B – L’identité de problématique et le risque de contrariété
Le juge constate que « la présente procédure et celle pendante devant la cour d’appel portent donc bien, pour partie, sur la même problématique, à savoir la sécurité incendie du parc de stationnement ». Cette identité de question n’exige pas une identité de parties ou de demandes, mais une influence déterminante de la décision à venir sur la solution du litige présent. Ici, l’enjeu tient à l’articulation entre des solutions techniques possibles, dont certaines supposent la mécanisation de la ventilation, tandis que d’autres privilégient des aménagements de désenfumage naturel. La contrariété redoutée n’est pas théorique, puisqu’un jugement antérieur a déjà ordonné des travaux précis. Le sursis assure ainsi la cohérence des injonctions qui pourraient sinon se contredire.

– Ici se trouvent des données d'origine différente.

(** An image is converted by the custom rule, not by the default one:
    its alternative text is never empty, the placeholder standing in
    for a missing or empty [alt]; without a [src] only the bracketed
    text is left. *)
Theorem image_alt_never_empty fuel parent attrs :
  exists alt,
    alt <> []
    /\ (lookupAttr (u "alt") attrs = Some alt \/ alt = imagePlaceholder)
    /\ processNode (S fuel) (rules (converter reparse)) parent
         (Element (u "img") attrs [])
       = Some (match lookupAttr (u "src") attrs with
               | Some (c :: src) =>
                   u "![" ++ alt ++ u "](" ++ (c :: src)
                     ++ titlePart (lookupAttr (u "title") attrs) ++ u ")"
               | _ => u "[" ++ alt ++ u "]"
               end).
Proof.
  exists (attrOr (u "alt") imagePlaceholder (Element (u "img") attrs [])).
  split; [|split].
  - unfold attrOr. cbn [getAttribute].
    destruct (lookupAttr (u "alt") attrs) as [[|c alt]|]; discriminate.
  - unfold attrOr. cbn [getAttribute].
    destruct (lookupAttr (u "alt") attrs) as [[|c alt]|]; auto.
  - cbn [processNode concatM].
    assert (Hfind : findMatchingRule (rules (converter reparse)) parent
                      (Element (u "img") attrs [])
                    = Some (MkRule (u "images") (FTag (u "img"))
                              images_replacement))
      by reflexivity.
    rewrite Hfind. cbn [replacement]. unfold images_replacement, attrOr.
    cbn [getAttribute].
    destruct (lookupAttr (u "src") attrs) as [[|c src]|]; try reflexivity.
    cbn [isEmpty]. do 5 f_equal. unfold titlePart.
    destruct (lookupAttr (u "title") attrs) as [[|t title]|]; reflexivity.
Qed.

End Images.

Section Caller.
Import TurndownService MarkdownConverter ContentSelector.

Variable reparse : list Node -> Node.
Variable parseFragment : str -> list Node.
Variable now : str.
Variable percent2 : nat -> nat -> str.
(* ===== verification/_CoqProject ===== *)
-Q . S2P
Prelude.v
Capabilities.v
CapabilitiesTheory.v
Probe.v
Planes.v
PlanesTheory.v
Reach.v
ReachTheory.v
EntityReach.v
EntityReachTheory.v
Chains.v
JobQueue.v
JobQueueTheory.v
JobFleet.v
JobFleetTheory.v
JobContext.v
StaticCache.v
StaticCacheTheory.v
Reconcile.v
ReconcileTheory.v
RetryPolicy.v
RateLimit.v
PyText.v
EventIndex.v
EventIndexTheory.v
IndexSessions.v
LogFetch.v
LogFetchTheory.v
EventFold.v
EventFoldTheory.v
Allowlist.v
AllowlistTheory.v
Evidence.v
EvidenceTheory.v
Gate.v
Admission.v
ProtocolMerge.v
GateTheory.v
MergeTheory.v
GateChains.v
GateDerive.v
GateLiveness.v
EvalContext.v
ReachReads.v
ReachReadsTheory.v
Surface.v
SurfaceReference.v
SurfaceTheory.v
SurfaceEquivalence.v
SurfaceDict.v
SurfaceSound.v
SurfaceClaims.v
Shapes.v
Binding.v
Authority.v
Equality.v
Membership.v
Evaluator.v
FailClosed.v
EvaluatorTheory.v
TreeSemantics.v
InliningTheory.v
ScoreModel.v
Signals.v
Units.v
UnitsTheory.v
Grade.v
GradeTheory.v
Value.v
Balances.v
BalancesTheory.v
Collection.v
CollectionTheory.v
ValueLoad.v
ValueTheory.v
Contributions.v
ContributionsTheory.v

II – La valeur et la portée de l’ordonnance
A – Une mise en ordre des solutions techniques en débat
La démarche du juge évite de trancher prématurément entre des préconisations techniques successives, issues d’évaluations distinctes. En suspendant l’instance, il s’assure que l’arrêt à venir éclaire la solution sur un point structurant du dossier. L’appréciation est mesurée. Elle tient compte de l’objectif de sécurité incendie, tout en refusant d’imposer des travaux qui risqueraient d’être remis en cause. Cette prudence sert l’économie du procès et la stabilité des décisions, dans un domaine où les prescriptions techniques doivent rester lisibles.

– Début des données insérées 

(* ===== verification/CapabilitiesTheory.v ===== *)
(** * Correctness of the authority-set algebra

    - canonical address lists: [canon_addresses] computes the unique sorted,
      lower-cased, duplicate-free list of its input;
    - a semantics [denotes]: the sets of callers a capability is compatible
      with, given the quality it claims; [intersect], [union] and [negate]
      are sound for it, alone and composed ([gate]);
    - fold provenance: no composition mints an as-of height its leaves do not
      share;
    - emptiness and deferral bookkeeping. *)

From stdpp Require Import base gmap sets list strings sorting.
From Stdlib Require Import String Ascii ZArith Lia.
From S2P Require Import Prelude Capabilities.

(** ** Canonical address lists *)

Definition canonical (l : list string) : Prop :=
  StronglySorted str_lt l /\ Forall (fun x => str_lower x = x) l.

#[export] Instance canon_le_total : Total canon_le.
Proof. intros v w. apply (total str_le). Qed.
#[export] Instance canon_le_trans : Transitive canon_le.
Proof. intros u v w. unfold canon_le. apply (transitivity (R := str_le)). Qed.

Lemma elem_of_canon_loop x seen vs :
  x ∈ canon_loop seen vs <-> x ∉ seen /\ exists v, v ∈ vs /\ x = str_lower v.
Proof.
  revert seen. induction vs as [|v vs IH]; intros seen; cbn; [set_solver|].
  case_decide as Hin; rewrite ?elem_of_cons, IH; split.
  - intros [Hn (w & Hw & ->)]. split; [done|]. exists w. set_solver.
  - intros [Hn (w & Hw & ->)]. split; [done|]. apply elem_of_cons in Hw as [->|Hw]; [done|]. by exists w.
  - intros [->|[Hn (w & Hw & ->)]]; (split; [set_solver|]); eexists; (split; [|done]); set_solver.
  - intros [Hn (w & Hw & ->)]. destruct (decide (str_lower w = str_lower v)) as [->|Hne]; [by left|].
    right. split; [set_solver|]. apply elem_of_cons in Hw as [->|Hw]; [done|]. by exists w.
Qed.

Lemma NoDup_canon_loop seen vs : NoDup (canon_loop seen vs).
Proof.
  revert seen. induction vs as [|v vs IH]; intros seen; cbn; [constructor|].
  case_decide; [done|]. constructor; [|done]. rewrite elem_of_canon_loop. set_solver.
Qed.

Lemma sorted_canon_loop seen vs :
  StronglySorted canon_le vs -> StronglySorted str_le (canon_loop seen vs).
Proof.
  intros H. revert seen. induction H as [|v vs H IH Hv]; intros seen; cbn; [constructor|].
  case_decide; [done|]. constructor; [done|].
  rewrite Forall_forall in Hv |- *. intros x (Hn & w & Hw & ->)%elem_of_canon_loop. by apply Hv.
Qed.

Lemma elem_of_canon x vs : x ∈ canon_addresses vs <-> exists v, v ∈ vs /\ x = str_lower v.
Proof.
  unfold canon_addresses. rewrite elem_of_canon_loop.
  setoid_rewrite (merge_sort_Permutation canon_le vs). set_solver.
Qed.

Lemma canon_canonical vs : canonical (canon_addresses vs).
Proof.
  split.
  - apply sorted_le_NoDup_lt; [|apply NoDup_canon_loop].
    apply sorted_canon_loop, StronglySorted_merge_sort; apply _.
  - apply Forall_forall. intros x (v & _ & ->)%elem_of_canon. apply str_lower_idemp.
Qed.

Lemma canonical_lower l x : canonical l -> x ∈ l -> str_lower x = x.
Proof. intros [_ H] Hx. rewrite Forall_forall in H. by apply H. Qed.

Lemma canonical_nil : canonical [].
Proof. split; constructor. Qed.

(** On lower-cased input only the order and the duplicates change. *)
Lemma elem_of_canon_lower x vs :
  (forall v, v ∈ vs -> str_lower v = v) -> x ∈ canon_addresses vs <-> x ∈ vs.
Proof.
  intros H. rewrite elem_of_canon. split.
  - intros (v & Hv & ->). by rewrite H.
  - intros Hx. exists x. by rewrite H.
Qed.

Lemma canon_fixpoint l : canonical l -> canon_addresses l = l.
Proof.
  intros Hl. apply sorted_lt_ext; [apply canon_canonical|apply Hl|].
  intros x. apply elem_of_canon_lower. intros v. by apply canonical_lower.
Qed.

Lemma canon_idemp vs : canon_addresses (canon_addresses vs) = canon_addresses vs.
Proof. apply canon_fixpoint, canon_canonical. Qed.

Lemma is_nil_true {A} (l : list A) : is_nil l = true <-> l = [].
Proof. by destruct l. Qed.

#[export] Hint Resolve canon_canonical canonical_nil : psat.
#[export] Hint Rewrite canon_idemp : psat.

(** ** Well-formed capabilities *)

Section CapInduction.
Context (P : CapabilityExpr -> Prop).
Hypothesis step : forall c, Forall P (children c) -> P c.

Fixpoint cap_children_ind (c : CapabilityExpr) : P c :=
  step c (match c with
          | MkCap _ _ _ _ _ _ _ _ cs _ _ _ _ _ _ _ _ =>
              (fix go (cs : list CapabilityExpr) : Forall P cs :=
                 match cs with
                 | [] => Forall_nil_2 P
                 | c :: cs => Forall_cons_2 P c cs (cap_children_ind c) (go cs)
                 end) cs
          end).
End CapInduction.

(** Lists are in canonical form, as every factory leaves them. *)
Inductive wf_cap : CapabilityExpr -> Prop :=
  | wf_cap_intro c :
      canonical (or_nil (members c)) -> canonical (or_nil (blacklist c)) ->
      canonical (default [] (snd <$> threshold c)) ->
      Forall wf_cap (children c) -> wf_cap c.

(** The quality of what a leaf enumerates: members for a finite set, the
    exclusion for a cofinite one.  No producer in the source emits
    [upper_bound]; [qualified] states it. *)
Inductive qualified : CapabilityExpr -> Prop :=
  | qualified_intro c :
      (kind c = K_finite_set -> membership_quality c <> upper_bound) ->
      (kind c = K_cofinite_blacklist -> blacklist_quality c <> upper_bound) ->
      Forall qualified (children c) -> qualified c.

(** ** Semantics: the caller sets a capability is compatible with *)

Definition callers : Type := string -> bool.

Definition claims (q : MembershipQuality) (l : list string) (S : callers) : Prop :=
  match q with
  | exact => forall x, S x = true <-> x ∈ l
  | lower_bound => forall x, x ∈ l -> S x = true
  | upper_bound => forall x, S x = true -> x ∈ l
  end.

Definition excludes (q : MembershipQuality) (l : list string) (S : callers) : Prop :=
  claims q l (fun x => negb (S x)).

Inductive denotes : CapabilityExpr -> callers -> Prop :=
  | den_finite c S :
      kind c = K_finite_set -> claims (membership_quality c) (or_nil (members c)) S -> denotes c S
  | den_cofinite c S :
      kind c = K_cofinite_blacklist -> excludes (blacklist_quality c) (or_nil (blacklist c)) S -> denotes c S
  | den_threshold c S :
      kind c = K_threshold_group ->
      (forall x, S x = true <-> x ∈ default [] (snd <$> threshold c)) -> denotes c S
  | den_universal c S : kind c = K_conditional_universal -> (forall x, S x = true) -> denotes c S
  | den_opaque c S :
      kind c ∈ [K_signature_witness; K_external_check_only; K_unsupported] -> denotes c S
  | den_and c Ss S :
      kind c = K_AND -> Forall2 denotes (children c) Ss ->
      (forall x, S x = forallb (fun T => T x) Ss) -> denotes c S
  | den_or c Ss S :
      kind c = K_OR -> Forall2 denotes (children c) Ss ->
      (forall x, S x = existsb (fun T => T x) Ss) -> denotes c S.

Lemma claims_ext q l S S' : (forall x, S x = S' x) -> claims q l S -> claims q l S'.
Proof. intros E. destruct q; cbn; intros H x; rewrite <- E; apply H. Qed.

Lemma denotes_ext c S S' : (forall x, S x = S' x) -> denotes c S -> denotes c S'.
Proof.
  intros E H. destruct H.
  - apply den_finite; [done|]. by eapply claims_ext.
  - apply den_cofinite; [done|]. eapply claims_ext; [|done]. intros x. cbn. by rewrite E.
  - apply den_threshold; [done|]. intros x. by rewrite <- E.
  - apply den_universal; [done|]. intros x. by rewrite <- E.
  - by apply den_opaque.
  - eapply den_and; [done..|]. intros x. by rewrite <- E.
  - eapply den_or; [done..|]. intros x. by rewrite <- E.
Qed.

#[export] Instance denotes_proper :
  Proper ((=) ==> pointwise_relation string (=) ==> iff) denotes.
Proof. intros c ? <- S S' E. split; apply denotes_ext; intros x; by rewrite E. Qed.

(** The fields the semantics reads. *)
Definition same_core (c d : CapabilityExpr) : Prop :=
  kind c = kind d /\ members c = members d /\ threshold c = threshold d /\ blacklist c = blacklist d /\
  children c = children d /\ membership_quality c = membership_quality d /\
  blacklist_quality c = blacklist_quality d.

Lemma denotes_core c d S : same_core c d -> denotes c S -> denotes d S.
Proof.
  intros (Ek & Em & Et & Eb & Ec & Emq & Ebq) H.
  destruct H; rewrite ?Ek, ?Em, ?Et, ?Eb, ?Ec, ?Emq, ?Ebq in *; eauto using denotes.
Qed.

Lemma wf_cap_core c d : same_core c d -> wf_cap c -> wf_cap d.
Proof.
  intros (Ek & Em & Et & Eb & Ec & _) H. destruct H as [c H1 H2 H3 H4].
  rewrite Em in H1. rewrite Eb in H2. rewrite Et in H3. rewrite Ec in H4. by constructor.
Qed.

Lemma qualified_core c d : same_core c d -> qualified c -> qualified d.
Proof.
  intros (Ek & Em & Et & Eb & Ec & Emq & Ebq) H. destruct H as [c H1 H2 H3].
  rewrite Ek, Emq in H1. rewrite Ek, Ebq in H2. rewrite Ec in H3. by constructor.
Qed.

Lemma same_core_refl c : same_core c c.
Proof. by unfold same_core. Qed.

Lemma same_core_attach c conds : same_core c (attach_conditions c conds).
Proof. by destruct conds. Qed.

Lemma same_core_trace c t : same_core c (set_trace t c).
Proof. done. Qed.

Lemma same_core_carry c ops l : same_core c (carry_fold_provenance c ops l).
Proof. unfold carry_fold_provenance. by repeat case_match. Qed.

Lemma same_core_cross a b :
  same_core (if decide (subject b = bound) then a else b) (intersect_cross_subject a b).
Proof. unfold intersect_cross_subject. case_decide; apply same_core_attach. Qed.

#[export] Hint Resolve same_core_refl same_core_attach same_core_trace same_core_carry : psat.

(** A combinator's result through the bookkeeping wrappers. *)
Ltac through_core :=
  eapply denotes_core; [first [apply same_core_carry | apply same_core_attach]|];
  try (eapply denotes_core; [apply same_core_trace|]).

Lemma denotes_structural_and a b Sa Sb :
  denotes a Sa -> denotes b Sb -> denotes (Cap.structural_and [a; b]) (fun x => Sa x && Sb x).
Proof.
  intros Ha Hb. apply (den_and _ [Sa; Sb]); cbn; [done|by repeat apply Forall2_cons_2; try apply Forall2_nil_2|].
  intros x. by rewrite andb_true_r.
Qed.

Lemma denotes_structural_or a b Sa Sb :
  denotes a Sa -> denotes b Sb -> denotes (Cap.structural_or [a; b]) (fun x => Sa x || Sb x).
Proof.
  intros Ha Hb. apply (den_or _ [Sa; Sb]); cbn; [done|by repeat apply Forall2_cons_2; try apply Forall2_nil_2|].
  intros x. by rewrite orb_false_r.
Qed.

(** Inversion by kind. *)
Lemma denotes_finite_inv c S :
  kind c = K_finite_set -> denotes c S -> claims (membership_quality c) (or_nil (members c)) S.
Proof. intros E H. destruct H as [| | | |? ? Hk| |]; try congruence. rewrite E in Hk. set_solver. Qed.

Lemma denotes_cofinite_inv c S :
  kind c = K_cofinite_blacklist -> denotes c S -> excludes (blacklist_quality c) (or_nil (blacklist c)) S.
Proof. intros E H. destruct H as [| | | |? ? Hk| |]; try congruence. rewrite E in Hk. set_solver. Qed.

Lemma denotes_universal_inv c S : kind c = K_conditional_universal -> denotes c S -> forall x, S x = true.
Proof. intros E H. destruct H as [| | | |? ? Hk| |]; try congruence. rewrite E in Hk. set_solver. Qed.

Lemma wf_members c : wf_cap c -> canonical (or_nil (members c)).
Proof. by intros []. Qed.
Lemma wf_blacklist c : wf_cap c -> canonical (or_nil (blacklist c)).
Proof. by intros []. Qed.

(** Set operations on canonical lists, through [canon_addresses]. *)
Lemma elem_of_canon_elements (X : gset string) x :
  (forall v, v ∈ X -> str_lower v = v) -> x ∈ canon_addresses (elements X) <-> x ∈ X.
Proof. intros H. rewrite elem_of_canon_lower; [set_solver|]. intros v Hv. apply H. set_solver. Qed.

Lemma elem_of_canon_inter l1 l2 x :
  canonical l1 -> x ∈ canon_addresses (elements (str_set l1 ∩ str_set l2)) <-> x ∈ l1 /\ x ∈ l2.
Proof.
  intros H. unfold str_set. rewrite elem_of_canon_elements; [set_solver|].
  intros v Hv. apply (canonical_lower l1); [done|set_solver].
Qed.

Lemma elem_of_canon_diff l1 l2 x :
  canonical l1 -> x ∈ canon_addresses (elements (str_set l1 ∖ str_set l2)) <-> x ∈ l1 /\ x ∉ l2.
Proof.
  intros H. unfold str_set. rewrite elem_of_canon_elements; [set_solver|].
  intros v Hv. apply (canonical_lower l1); [done|set_solver].
Qed.

Lemma elem_of_canon_app l1 l2 x :
  canonical l1 -> canonical l2 -> x ∈ canon_addresses (l1 ++ l2)%list <-> x ∈ l1 \/ x ∈ l2.
Proof.
  intros H1 H2. rewrite elem_of_canon_lower; [apply elem_of_app|].
  intros v [Hv|Hv]%elem_of_app; eauto using canonical_lower.
Qed.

B – Les effets procéduraux et pratiques du sursis ordonné
Le sursis est ordonné « afin d’éviter toute contrariété de jugements », ce qui matérialise l’exigence de sécurité juridique. Son effet pratique est double. D’abord, il prévient la multiplication de décisions difficilement conciliables, évitant des coûts et délais additionnels. Ensuite, il préserve l’office du juge, puisque « le sursis à statuer ne dessaisit pas le juge » et n’empêche ni la reprise de l’instance ni une nouvelle mise en état si nécessaire. Certes, la suspension allonge le temps du procès. Toutefois, la finalité de bonne administration de la justice l’emporte, l’arrêt attendu de la Cour d’appel de [Localité 12] étant de nature à orienter de façon décisive la solution du litige et le choix des travaux.

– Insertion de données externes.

Lemma bfs_final_spec seeds :
  let st := bfs_final cl conditions grant seeds in
  queue st = [] /\
  (forall n k, reached_in seeds n k -> is_Some (dist st !! k)) /\
  forall k d, dist st !! k = Some d <->
    exists n, d = (Z.of_nat n + 1)%Z /\ reached_in seeds n k /\ (forall m, reached_in seeds m k -> (n <= m)%nat).
Proof.
  unfold bfs_final. destruct (bfs_loop_spec (walk_fuel cl seeds) seeds (bfs_init seeds)) as [Eq I].
  - apply bfs_init_inv.
  - unfold bfs_measure, unreached, walk_fuel. cbn [queue bfs_init].
    match goal with |- context [List.filter ?f (edges cl)] => pose proof (filter_length_le f (edges cl)) end. lia.
  - cbn zeta. set (st := Reach.bfs_loop _ _ _ _ _) in *. split; [done|].
    assert (forall n k, reached_in seeds n k -> exists d, dist st !! k = Some d /\ (d <= Z.of_nat n + 1)%Z) as Hle.
    { intros n. induction n as [|n IH]; intros k (s & Hs & Hk).
      - inversion Hk; subst. exists 1%Z. split; [by apply (b_seeds _ _ I)|lia].
      - apply nsteps_inv_r in Hk as (k0 & Hk0 & Hw).
        destruct (IH k0) as (d0 & Hd0 & Hle0); [by exists s|].
        destruct (b_closed _ _ I k0 d0 k Hd0) as (d & Hd & Hle1); [rewrite Eq; set_solver|done|].
        exists d. split; [done|lia]. }
    split; [intros n k Hn; destruct (Hle n k Hn) as (d & ? & _); by exists d|].
    intros k d. split.
    + intros Hd. destruct (b_path _ _ I k d Hd) as (n & -> & Hn). exists n. split_and!; [done..|].
      intros m Hm. destruct (Hle m k Hm) as (d' & Hd' & ?). simplify_eq. lia.
    + intros (n & -> & Hn & Hmin). destruct (Hle n k Hn) as (d & Hd & Hd').
      destruct (b_path _ _ I k d Hd) as (m & -> & Hm). specialize (Hmin m Hm).
      assert (n = m) as -> by lia. done.
Qed.
End Spec.

(** ** Properties *)

(** C32: The fold's walk terminates with an empty stack on every graph, and the
    set it returns is exactly the set of keys reachable from the non-zero seeds
    through hops whose verdict is clear. *)
Theorem closure_is_reachability (cl : ControlClosure) (conditions : ConditionPlane) (grant : option GateGrant)
    (seeds : gset string) :
  stack (dfs_final cl conditions grant seeds) = [] /\
  forall k, k ∈ (closure cl conditions grant seeds).1.1.1 <-> reachable cl conditions grant seeds k.
Proof. apply dfs_final_spec. Qed.

(** The published gaps are exactly the withheld frontier: every gap is the
    refusal of a hop out of a reached key into a key that was not reached, and
    every such hop has a gap naming its caller and destination. *)
Theorem closure_gaps_are_the_frontier (cl : ControlClosure) (conditions : ConditionPlane) (grant : option GateGrant)
    (seeds : gset string) :
  let gaps := (closure cl conditions grant seeds).1.1.2 in
  let reach := reachable cl conditions grant seeds in
  (forall b, b ∈ gaps -> exists e, e ∈ edges cl /\ reach (principal e) /\ ~ reach (anchor e) /\
                                   hop_bound e conditions grant = Some b) /\
  (forall e, e ∈ edges cl -> reach (principal e) -> is_zero_key (anchor e) = false -> ~ reach (anchor e) ->
     exists b, b ∈ gaps /\ hb_caller b = principal e /\ hb_destination b = anchor e).
Proof.
  cbn zeta. destruct (dfs_final_spec cl conditions grant seeds) as [_ Hs].
  assert (withheld_inv cl conditions grant (dfs_final cl conditions grant seeds)) as [Wa Wf].
  { apply dfs_loop_withheld. constructor; set_solver. }
  split.
  - intros b (pr & Hw & Hn)%closure_gaps. destruct (Wf pr b Hw) as (e & He & Hp & -> & _ & Hb).
    exists e. rewrite <- Hs. done.
  - intros e He Hp Hz Hn. destruct (hop_bound e conditions grant) as [b0|] eqn:Eb.
    + destruct (Wa e b0) as [b Hb]; [done|by apply Hs|done|].
      exists b. split; [apply closure_gaps; by exists (pair_of e)|].
      destruct (Wf _ _ Hb) as (e' & _ & _ & [= E1 E2] & _ & Hb'). rewrite E1, E2. by eapply hop_bound_pair.
    + destruct Hn. destruct Hp as (s & Hs' & Hr). exists s. split; [done|].
      eapply rtc_r; [exact Hr|]. exists e. done.
Qed.

(** The surface's breadth-first walk drains its queue and numbers exactly the
    reachable keys, each with one more than the least number of hops that
    reaches it from a seed. *)
Theorem bfs_shortest (cl : ControlClosure) (conditions : ConditionPlane) (grant : option GateGrant)
    (seeds : gset string) (k : string) (d : Z) :
  queue (bfs_final cl conditions grant seeds) = [] /\
  ((bfs cl conditions grant seeds).1.1 !! k = Some d <->
   exists n, d = (Z.of_nat n + 1)%Z /\ reached_in cl conditions grant seeds n k /\
             forall m, reached_in cl conditions grant seeds m k -> (n <= m)%nat).
Proof. destruct (bfs_final_spec cl conditions grant seeds) as (Hq & _ & Hd). split; [done|apply Hd]. Qed.

(** The surface's reach and the fold's reach cannot drift: from the same seeds
    and grant the two walks reach the same keys. *)
Theorem walks_agree (cl : ControlClosure) (conditions : ConditionPlane) (grant : option GateGrant)
    (seeds : gset string) :
  dom (bfs cl conditions grant seeds).1.1 = (closure cl conditions grant seeds).1.1.1.
Proof.
  apply set_eq. intros k. rewrite elem_of_dom. destruct (dfs_final_spec cl conditions grant seeds) as [_ Hs].
  cbn. rewrite Hs. destruct (bfs_final_spec cl conditions grant seeds) as (_ & Hi & Hd). split.
  - intros [d Hk]. apply Hd in Hk as (n & _ & Hn & _). apply reachable_nsteps. by exists n.
  - intros (n & Hn)%reachable_nsteps. by apply (Hi n).
Qed.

En définitive, la décision ordonne un sursis proportionné à l’enjeu d’alignement des solutions techniques. Elle repose sur une identité de problématique et une influence prévisible de l’arrêt à intervenir, de sorte que la cohérence des injonctions relatives à la sécurité incendie est préservée sans dessaisir le juge de la conduite de l’instance.